— WORK ITEM —
Among the entries below, find the lines that hold the word "mkState" and report them.

— PROVIDED MATERIAL —

========================

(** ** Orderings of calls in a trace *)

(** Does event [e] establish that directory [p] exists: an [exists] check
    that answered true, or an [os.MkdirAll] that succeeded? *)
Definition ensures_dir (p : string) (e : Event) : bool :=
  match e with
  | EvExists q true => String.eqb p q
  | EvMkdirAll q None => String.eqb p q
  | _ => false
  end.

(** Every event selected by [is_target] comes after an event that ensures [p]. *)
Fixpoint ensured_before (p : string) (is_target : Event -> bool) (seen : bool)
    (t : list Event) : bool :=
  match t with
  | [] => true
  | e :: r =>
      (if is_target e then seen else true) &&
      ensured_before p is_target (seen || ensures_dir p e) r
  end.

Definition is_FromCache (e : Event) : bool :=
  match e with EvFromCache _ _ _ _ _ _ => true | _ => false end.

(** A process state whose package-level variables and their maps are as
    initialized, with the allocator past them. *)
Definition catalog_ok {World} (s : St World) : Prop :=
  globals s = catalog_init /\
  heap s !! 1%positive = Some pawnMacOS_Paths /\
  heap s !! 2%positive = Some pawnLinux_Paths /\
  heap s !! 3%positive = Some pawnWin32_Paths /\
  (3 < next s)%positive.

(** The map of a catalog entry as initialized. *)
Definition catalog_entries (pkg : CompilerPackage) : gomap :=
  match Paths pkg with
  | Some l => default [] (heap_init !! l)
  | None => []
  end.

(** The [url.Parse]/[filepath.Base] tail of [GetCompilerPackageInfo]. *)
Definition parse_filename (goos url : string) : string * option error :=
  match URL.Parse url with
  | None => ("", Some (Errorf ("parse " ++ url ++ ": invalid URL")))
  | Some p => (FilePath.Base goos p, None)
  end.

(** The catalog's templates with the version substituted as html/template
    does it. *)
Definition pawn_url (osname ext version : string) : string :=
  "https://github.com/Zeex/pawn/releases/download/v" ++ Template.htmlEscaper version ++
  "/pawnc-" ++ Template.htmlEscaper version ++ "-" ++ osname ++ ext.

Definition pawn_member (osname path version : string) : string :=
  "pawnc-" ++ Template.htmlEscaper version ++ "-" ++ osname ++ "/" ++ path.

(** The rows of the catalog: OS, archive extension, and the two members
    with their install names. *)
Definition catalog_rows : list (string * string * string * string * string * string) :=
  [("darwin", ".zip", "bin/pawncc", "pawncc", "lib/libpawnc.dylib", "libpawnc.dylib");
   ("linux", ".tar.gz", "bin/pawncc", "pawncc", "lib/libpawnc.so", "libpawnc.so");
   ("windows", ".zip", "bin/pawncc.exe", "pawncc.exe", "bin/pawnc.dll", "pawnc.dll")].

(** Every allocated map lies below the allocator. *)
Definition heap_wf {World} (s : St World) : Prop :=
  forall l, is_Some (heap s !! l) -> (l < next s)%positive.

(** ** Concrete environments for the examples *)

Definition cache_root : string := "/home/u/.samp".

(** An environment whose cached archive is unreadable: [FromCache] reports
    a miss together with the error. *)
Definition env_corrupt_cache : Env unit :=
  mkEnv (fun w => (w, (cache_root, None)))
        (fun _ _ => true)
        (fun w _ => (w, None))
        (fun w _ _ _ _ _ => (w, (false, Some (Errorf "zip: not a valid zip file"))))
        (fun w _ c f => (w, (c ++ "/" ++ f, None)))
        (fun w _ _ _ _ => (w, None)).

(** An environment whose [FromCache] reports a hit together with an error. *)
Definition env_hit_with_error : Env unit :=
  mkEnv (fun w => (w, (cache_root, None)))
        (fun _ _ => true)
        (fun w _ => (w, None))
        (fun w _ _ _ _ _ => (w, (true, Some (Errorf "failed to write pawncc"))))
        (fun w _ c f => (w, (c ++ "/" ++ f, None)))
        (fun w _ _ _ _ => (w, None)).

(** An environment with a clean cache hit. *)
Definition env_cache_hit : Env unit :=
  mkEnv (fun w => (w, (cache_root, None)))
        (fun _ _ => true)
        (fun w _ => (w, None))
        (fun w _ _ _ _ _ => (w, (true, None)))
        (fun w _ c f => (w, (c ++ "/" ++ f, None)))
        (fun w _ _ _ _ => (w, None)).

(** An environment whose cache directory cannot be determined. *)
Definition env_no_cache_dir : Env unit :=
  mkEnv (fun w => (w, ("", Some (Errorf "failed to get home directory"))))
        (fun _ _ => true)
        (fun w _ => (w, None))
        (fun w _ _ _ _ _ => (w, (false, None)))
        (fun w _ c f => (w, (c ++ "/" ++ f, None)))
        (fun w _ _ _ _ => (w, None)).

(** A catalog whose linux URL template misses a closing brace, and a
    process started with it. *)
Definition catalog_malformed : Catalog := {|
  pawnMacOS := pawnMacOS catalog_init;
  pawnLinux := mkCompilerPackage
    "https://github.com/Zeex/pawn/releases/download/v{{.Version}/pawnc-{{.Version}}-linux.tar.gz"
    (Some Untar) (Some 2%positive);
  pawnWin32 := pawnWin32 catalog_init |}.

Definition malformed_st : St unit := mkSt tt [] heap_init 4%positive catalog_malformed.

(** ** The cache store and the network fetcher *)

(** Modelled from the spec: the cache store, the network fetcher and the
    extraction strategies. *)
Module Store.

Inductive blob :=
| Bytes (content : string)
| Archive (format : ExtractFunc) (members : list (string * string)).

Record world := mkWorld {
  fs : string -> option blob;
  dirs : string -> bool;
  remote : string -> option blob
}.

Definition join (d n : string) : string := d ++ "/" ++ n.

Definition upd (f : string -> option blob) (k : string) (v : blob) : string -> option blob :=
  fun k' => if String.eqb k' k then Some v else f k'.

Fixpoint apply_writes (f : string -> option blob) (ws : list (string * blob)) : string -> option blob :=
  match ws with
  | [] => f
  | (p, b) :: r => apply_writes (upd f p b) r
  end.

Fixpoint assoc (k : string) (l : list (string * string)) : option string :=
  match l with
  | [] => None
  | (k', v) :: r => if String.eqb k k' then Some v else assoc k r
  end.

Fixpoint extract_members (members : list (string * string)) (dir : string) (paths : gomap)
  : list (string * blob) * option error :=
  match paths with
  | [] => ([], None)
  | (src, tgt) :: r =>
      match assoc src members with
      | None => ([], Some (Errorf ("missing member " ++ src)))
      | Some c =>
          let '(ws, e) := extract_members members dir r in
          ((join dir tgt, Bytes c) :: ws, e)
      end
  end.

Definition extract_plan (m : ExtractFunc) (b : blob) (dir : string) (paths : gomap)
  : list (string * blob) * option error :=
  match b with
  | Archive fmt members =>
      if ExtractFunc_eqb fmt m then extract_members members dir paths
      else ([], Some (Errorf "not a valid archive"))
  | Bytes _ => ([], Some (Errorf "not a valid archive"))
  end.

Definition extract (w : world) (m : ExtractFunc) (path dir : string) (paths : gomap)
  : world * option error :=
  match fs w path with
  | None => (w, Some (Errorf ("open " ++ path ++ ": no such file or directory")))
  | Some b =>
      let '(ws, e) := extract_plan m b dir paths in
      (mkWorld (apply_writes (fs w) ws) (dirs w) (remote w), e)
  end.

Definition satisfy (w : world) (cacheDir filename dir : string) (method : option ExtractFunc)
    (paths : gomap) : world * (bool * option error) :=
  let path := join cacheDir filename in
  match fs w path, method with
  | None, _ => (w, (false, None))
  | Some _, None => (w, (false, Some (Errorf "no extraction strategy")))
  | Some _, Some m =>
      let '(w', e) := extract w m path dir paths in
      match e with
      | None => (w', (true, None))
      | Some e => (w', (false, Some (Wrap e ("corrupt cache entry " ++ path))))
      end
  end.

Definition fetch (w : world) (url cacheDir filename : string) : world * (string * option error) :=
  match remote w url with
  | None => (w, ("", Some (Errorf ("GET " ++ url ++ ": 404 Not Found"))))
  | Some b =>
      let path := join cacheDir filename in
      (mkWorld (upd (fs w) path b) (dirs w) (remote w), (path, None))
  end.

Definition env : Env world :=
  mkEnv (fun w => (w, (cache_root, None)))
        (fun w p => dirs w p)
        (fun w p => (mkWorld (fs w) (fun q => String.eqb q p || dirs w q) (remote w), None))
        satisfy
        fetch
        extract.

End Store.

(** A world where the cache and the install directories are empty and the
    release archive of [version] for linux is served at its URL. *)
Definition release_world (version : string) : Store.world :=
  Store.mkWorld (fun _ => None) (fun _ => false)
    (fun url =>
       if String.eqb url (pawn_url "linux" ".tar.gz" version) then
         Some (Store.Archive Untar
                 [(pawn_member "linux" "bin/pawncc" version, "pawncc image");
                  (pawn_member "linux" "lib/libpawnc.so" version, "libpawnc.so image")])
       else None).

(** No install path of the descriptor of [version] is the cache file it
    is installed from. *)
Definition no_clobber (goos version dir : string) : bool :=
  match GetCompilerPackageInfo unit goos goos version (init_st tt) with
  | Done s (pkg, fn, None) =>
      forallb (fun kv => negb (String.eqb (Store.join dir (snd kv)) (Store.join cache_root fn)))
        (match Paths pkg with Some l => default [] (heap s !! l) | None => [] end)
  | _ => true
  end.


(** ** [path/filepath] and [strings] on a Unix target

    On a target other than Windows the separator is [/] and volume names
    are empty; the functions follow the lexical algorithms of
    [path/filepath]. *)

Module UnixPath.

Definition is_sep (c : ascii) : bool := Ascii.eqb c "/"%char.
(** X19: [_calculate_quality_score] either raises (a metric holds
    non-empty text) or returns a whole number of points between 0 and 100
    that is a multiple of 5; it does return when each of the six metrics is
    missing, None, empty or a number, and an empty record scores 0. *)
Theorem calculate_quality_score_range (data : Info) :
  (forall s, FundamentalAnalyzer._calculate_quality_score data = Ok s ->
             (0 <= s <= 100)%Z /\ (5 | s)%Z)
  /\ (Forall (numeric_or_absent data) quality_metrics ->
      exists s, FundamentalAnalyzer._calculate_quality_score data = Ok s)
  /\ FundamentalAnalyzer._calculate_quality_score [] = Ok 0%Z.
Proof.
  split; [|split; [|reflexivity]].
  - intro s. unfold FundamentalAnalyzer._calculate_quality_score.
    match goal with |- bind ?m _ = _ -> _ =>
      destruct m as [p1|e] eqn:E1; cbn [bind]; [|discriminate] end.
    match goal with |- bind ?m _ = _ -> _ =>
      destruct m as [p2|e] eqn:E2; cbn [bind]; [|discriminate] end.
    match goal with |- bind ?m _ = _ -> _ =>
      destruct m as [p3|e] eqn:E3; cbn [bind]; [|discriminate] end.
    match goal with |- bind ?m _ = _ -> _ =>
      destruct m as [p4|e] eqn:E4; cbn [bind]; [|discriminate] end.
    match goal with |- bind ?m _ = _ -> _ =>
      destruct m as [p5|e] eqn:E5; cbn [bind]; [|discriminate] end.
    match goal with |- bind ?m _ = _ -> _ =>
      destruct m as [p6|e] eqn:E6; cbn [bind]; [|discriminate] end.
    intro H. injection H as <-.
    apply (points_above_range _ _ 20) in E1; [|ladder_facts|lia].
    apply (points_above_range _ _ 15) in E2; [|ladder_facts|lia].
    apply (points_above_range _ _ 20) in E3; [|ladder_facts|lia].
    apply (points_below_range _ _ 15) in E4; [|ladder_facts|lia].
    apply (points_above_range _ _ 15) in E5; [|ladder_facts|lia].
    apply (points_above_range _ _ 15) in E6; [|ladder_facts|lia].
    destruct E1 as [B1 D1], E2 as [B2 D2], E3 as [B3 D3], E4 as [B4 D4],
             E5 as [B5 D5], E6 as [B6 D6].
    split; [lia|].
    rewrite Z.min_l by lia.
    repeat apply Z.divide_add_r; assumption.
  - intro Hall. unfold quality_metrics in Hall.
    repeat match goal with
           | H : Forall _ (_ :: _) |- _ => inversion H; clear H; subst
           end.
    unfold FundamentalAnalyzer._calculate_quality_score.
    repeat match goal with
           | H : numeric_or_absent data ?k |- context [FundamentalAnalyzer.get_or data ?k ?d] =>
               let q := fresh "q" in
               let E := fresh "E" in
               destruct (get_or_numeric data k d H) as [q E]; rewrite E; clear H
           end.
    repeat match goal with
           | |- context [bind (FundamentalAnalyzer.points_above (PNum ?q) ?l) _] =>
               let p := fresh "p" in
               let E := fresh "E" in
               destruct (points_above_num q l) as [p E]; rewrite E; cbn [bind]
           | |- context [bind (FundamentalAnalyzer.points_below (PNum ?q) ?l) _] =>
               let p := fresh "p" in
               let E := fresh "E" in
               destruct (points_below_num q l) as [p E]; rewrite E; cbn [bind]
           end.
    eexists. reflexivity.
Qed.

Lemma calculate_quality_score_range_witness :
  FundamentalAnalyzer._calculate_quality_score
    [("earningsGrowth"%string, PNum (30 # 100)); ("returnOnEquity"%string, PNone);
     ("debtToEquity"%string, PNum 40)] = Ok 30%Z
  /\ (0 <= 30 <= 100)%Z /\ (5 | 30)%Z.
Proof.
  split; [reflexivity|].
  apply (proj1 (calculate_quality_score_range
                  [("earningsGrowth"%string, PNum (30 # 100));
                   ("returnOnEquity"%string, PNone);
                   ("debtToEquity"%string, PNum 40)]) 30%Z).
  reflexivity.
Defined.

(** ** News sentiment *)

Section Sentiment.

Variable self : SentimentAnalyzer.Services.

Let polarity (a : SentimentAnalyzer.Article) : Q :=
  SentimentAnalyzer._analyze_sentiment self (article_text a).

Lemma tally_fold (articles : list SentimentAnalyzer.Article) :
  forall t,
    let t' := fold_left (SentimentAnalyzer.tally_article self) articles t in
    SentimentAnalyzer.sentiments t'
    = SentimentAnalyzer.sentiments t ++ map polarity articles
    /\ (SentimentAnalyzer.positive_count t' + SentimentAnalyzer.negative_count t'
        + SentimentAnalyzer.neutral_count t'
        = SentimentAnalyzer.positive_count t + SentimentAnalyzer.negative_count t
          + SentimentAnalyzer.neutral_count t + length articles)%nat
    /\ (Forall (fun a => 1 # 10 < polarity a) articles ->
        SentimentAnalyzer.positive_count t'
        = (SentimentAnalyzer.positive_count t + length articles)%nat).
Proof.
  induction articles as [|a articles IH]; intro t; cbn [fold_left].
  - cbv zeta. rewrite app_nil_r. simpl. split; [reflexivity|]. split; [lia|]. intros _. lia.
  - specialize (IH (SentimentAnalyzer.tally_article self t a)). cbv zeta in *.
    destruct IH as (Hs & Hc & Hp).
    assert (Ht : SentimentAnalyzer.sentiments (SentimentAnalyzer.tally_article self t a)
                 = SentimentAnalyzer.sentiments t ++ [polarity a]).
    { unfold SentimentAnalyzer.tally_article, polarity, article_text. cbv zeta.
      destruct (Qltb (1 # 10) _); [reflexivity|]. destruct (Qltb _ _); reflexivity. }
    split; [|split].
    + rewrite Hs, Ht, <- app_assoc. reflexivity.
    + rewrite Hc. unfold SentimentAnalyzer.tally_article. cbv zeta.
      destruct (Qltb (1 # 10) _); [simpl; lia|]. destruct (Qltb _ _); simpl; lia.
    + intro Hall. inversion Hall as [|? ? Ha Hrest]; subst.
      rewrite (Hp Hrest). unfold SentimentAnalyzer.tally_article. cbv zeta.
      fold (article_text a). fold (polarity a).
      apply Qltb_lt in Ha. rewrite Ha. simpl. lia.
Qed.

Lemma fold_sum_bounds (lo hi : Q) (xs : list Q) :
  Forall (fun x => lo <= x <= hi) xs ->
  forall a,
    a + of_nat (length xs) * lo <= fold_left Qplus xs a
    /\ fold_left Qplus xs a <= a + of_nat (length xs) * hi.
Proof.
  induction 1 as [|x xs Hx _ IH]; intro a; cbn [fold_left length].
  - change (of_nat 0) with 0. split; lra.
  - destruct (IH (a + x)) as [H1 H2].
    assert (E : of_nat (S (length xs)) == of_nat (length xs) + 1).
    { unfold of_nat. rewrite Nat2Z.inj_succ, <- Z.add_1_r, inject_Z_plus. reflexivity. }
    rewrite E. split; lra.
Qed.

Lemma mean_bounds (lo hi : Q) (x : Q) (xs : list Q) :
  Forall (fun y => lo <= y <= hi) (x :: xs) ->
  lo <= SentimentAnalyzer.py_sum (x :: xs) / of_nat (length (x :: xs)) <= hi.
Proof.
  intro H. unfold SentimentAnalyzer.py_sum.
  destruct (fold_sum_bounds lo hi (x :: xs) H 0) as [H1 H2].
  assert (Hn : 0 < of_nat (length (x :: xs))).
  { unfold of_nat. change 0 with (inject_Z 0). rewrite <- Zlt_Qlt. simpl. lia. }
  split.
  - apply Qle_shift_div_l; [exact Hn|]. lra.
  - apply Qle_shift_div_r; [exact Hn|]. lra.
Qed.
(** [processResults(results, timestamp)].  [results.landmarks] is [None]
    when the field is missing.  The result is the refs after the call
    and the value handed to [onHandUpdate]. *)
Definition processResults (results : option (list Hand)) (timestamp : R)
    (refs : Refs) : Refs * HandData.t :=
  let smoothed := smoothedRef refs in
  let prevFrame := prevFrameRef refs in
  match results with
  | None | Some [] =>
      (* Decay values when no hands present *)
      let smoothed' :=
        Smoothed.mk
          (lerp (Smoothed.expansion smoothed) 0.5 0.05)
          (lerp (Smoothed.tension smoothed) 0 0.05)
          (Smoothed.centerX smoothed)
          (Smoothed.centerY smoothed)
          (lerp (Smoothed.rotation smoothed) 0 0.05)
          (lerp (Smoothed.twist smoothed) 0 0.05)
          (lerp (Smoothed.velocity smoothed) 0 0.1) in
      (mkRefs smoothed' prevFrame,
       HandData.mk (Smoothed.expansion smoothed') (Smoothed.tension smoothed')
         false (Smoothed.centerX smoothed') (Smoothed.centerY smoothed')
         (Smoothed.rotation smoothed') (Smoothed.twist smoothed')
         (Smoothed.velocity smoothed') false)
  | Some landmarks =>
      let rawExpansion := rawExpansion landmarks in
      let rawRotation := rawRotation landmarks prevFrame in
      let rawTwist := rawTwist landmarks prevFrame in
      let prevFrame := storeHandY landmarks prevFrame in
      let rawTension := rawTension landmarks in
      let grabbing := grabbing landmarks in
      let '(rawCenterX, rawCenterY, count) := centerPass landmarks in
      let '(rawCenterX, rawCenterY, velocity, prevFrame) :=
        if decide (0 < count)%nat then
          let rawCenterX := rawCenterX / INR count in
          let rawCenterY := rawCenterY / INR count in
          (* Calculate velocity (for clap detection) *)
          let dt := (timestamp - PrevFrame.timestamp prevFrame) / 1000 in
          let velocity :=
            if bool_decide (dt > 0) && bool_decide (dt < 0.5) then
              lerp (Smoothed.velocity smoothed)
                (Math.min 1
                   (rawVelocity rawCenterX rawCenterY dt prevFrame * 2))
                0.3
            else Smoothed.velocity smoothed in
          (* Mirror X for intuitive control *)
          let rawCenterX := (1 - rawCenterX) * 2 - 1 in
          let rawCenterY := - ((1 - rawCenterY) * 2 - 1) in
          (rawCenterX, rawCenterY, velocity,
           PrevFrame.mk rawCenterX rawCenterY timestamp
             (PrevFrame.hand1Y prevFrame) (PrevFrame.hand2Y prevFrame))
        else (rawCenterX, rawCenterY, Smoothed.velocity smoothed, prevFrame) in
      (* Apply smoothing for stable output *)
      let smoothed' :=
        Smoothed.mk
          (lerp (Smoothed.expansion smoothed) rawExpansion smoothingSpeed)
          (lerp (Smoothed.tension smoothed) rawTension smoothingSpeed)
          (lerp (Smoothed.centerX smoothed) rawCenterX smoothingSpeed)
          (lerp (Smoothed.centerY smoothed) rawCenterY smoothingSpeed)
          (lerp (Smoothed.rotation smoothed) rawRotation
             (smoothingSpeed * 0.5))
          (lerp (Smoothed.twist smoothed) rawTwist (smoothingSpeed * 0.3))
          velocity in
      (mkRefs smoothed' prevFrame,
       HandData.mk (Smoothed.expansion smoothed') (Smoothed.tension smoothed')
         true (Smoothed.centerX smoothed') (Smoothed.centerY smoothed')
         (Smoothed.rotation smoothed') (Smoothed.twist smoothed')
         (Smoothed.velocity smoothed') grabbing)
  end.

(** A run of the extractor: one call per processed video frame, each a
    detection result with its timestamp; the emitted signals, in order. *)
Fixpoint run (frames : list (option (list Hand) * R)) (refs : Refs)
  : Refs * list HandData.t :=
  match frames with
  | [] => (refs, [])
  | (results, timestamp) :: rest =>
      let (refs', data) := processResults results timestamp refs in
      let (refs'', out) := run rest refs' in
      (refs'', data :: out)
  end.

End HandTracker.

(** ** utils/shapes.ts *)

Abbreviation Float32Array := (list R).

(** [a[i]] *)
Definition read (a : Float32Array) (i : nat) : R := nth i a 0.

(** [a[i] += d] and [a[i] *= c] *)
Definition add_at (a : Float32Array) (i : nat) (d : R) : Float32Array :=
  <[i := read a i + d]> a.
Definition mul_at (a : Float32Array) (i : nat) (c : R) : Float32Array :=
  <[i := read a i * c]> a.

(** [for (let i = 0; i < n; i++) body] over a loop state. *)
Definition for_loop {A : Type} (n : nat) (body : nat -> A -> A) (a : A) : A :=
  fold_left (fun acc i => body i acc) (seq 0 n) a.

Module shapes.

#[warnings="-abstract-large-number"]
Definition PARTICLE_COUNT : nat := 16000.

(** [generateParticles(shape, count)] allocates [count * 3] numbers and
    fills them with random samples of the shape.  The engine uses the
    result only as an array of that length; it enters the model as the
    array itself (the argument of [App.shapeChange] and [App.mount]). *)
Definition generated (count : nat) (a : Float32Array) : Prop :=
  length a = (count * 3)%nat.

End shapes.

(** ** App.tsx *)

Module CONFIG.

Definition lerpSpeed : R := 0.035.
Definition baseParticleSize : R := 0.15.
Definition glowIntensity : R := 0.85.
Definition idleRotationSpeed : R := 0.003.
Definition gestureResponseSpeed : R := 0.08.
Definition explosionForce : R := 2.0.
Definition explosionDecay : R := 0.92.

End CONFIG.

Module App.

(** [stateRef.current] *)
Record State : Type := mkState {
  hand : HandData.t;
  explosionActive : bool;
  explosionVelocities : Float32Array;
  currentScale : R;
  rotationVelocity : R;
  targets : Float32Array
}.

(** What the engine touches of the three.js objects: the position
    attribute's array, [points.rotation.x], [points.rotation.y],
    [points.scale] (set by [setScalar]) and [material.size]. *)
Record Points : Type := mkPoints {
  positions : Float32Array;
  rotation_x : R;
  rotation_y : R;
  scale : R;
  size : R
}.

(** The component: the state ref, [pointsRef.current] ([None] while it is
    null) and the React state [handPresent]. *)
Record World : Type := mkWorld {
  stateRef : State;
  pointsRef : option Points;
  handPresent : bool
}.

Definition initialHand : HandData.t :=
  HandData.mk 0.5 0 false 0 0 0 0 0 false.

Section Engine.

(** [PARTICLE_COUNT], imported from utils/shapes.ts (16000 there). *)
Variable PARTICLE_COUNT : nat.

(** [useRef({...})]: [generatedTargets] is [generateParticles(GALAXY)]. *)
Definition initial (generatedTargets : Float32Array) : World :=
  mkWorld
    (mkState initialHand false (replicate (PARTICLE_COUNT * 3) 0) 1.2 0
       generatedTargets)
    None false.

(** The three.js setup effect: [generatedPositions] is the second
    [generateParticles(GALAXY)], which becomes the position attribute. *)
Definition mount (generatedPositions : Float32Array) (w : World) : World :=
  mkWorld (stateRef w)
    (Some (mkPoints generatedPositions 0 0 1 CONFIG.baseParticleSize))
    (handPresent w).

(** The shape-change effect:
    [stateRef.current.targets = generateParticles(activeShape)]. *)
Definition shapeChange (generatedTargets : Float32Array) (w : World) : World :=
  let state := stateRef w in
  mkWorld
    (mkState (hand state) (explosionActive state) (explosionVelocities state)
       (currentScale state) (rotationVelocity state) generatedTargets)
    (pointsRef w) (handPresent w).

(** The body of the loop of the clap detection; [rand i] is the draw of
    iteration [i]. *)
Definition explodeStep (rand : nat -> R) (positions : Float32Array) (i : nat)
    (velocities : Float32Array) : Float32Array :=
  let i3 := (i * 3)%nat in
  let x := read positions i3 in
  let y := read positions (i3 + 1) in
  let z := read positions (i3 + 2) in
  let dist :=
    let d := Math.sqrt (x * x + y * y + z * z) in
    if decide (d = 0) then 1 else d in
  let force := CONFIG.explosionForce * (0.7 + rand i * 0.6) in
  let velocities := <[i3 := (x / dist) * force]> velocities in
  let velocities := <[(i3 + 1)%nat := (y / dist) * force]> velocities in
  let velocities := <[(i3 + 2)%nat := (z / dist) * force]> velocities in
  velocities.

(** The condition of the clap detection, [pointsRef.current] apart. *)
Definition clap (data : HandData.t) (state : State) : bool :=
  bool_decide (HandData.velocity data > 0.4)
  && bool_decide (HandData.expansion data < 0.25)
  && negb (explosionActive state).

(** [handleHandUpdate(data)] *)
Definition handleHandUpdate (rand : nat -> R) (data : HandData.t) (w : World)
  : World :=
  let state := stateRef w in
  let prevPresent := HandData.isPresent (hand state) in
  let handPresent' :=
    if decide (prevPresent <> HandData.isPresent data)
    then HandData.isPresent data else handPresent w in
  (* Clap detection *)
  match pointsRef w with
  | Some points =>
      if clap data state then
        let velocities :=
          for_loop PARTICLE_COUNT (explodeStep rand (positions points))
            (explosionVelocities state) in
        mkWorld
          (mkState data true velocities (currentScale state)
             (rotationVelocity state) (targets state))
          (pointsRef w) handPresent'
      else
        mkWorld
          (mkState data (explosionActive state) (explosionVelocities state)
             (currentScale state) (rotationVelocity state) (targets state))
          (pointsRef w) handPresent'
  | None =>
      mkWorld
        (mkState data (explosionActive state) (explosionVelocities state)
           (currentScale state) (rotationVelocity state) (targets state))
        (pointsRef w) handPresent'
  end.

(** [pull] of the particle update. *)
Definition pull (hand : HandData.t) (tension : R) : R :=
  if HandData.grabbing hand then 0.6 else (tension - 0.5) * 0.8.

========================

— WRITTEN REPLY —
Record State : Type := mkState {
    (mkState initialHand false (replicate (PARTICLE_COUNT * 3) 0) 1.2 0
    (mkState (hand state) (explosionActive state) (explosionVelocities state)
          (mkState data true velocities (currentScale state)
          (mkState data (explosionActive state) (explosionVelocities state)
        (mkState data (explosionActive state) (explosionVelocities state)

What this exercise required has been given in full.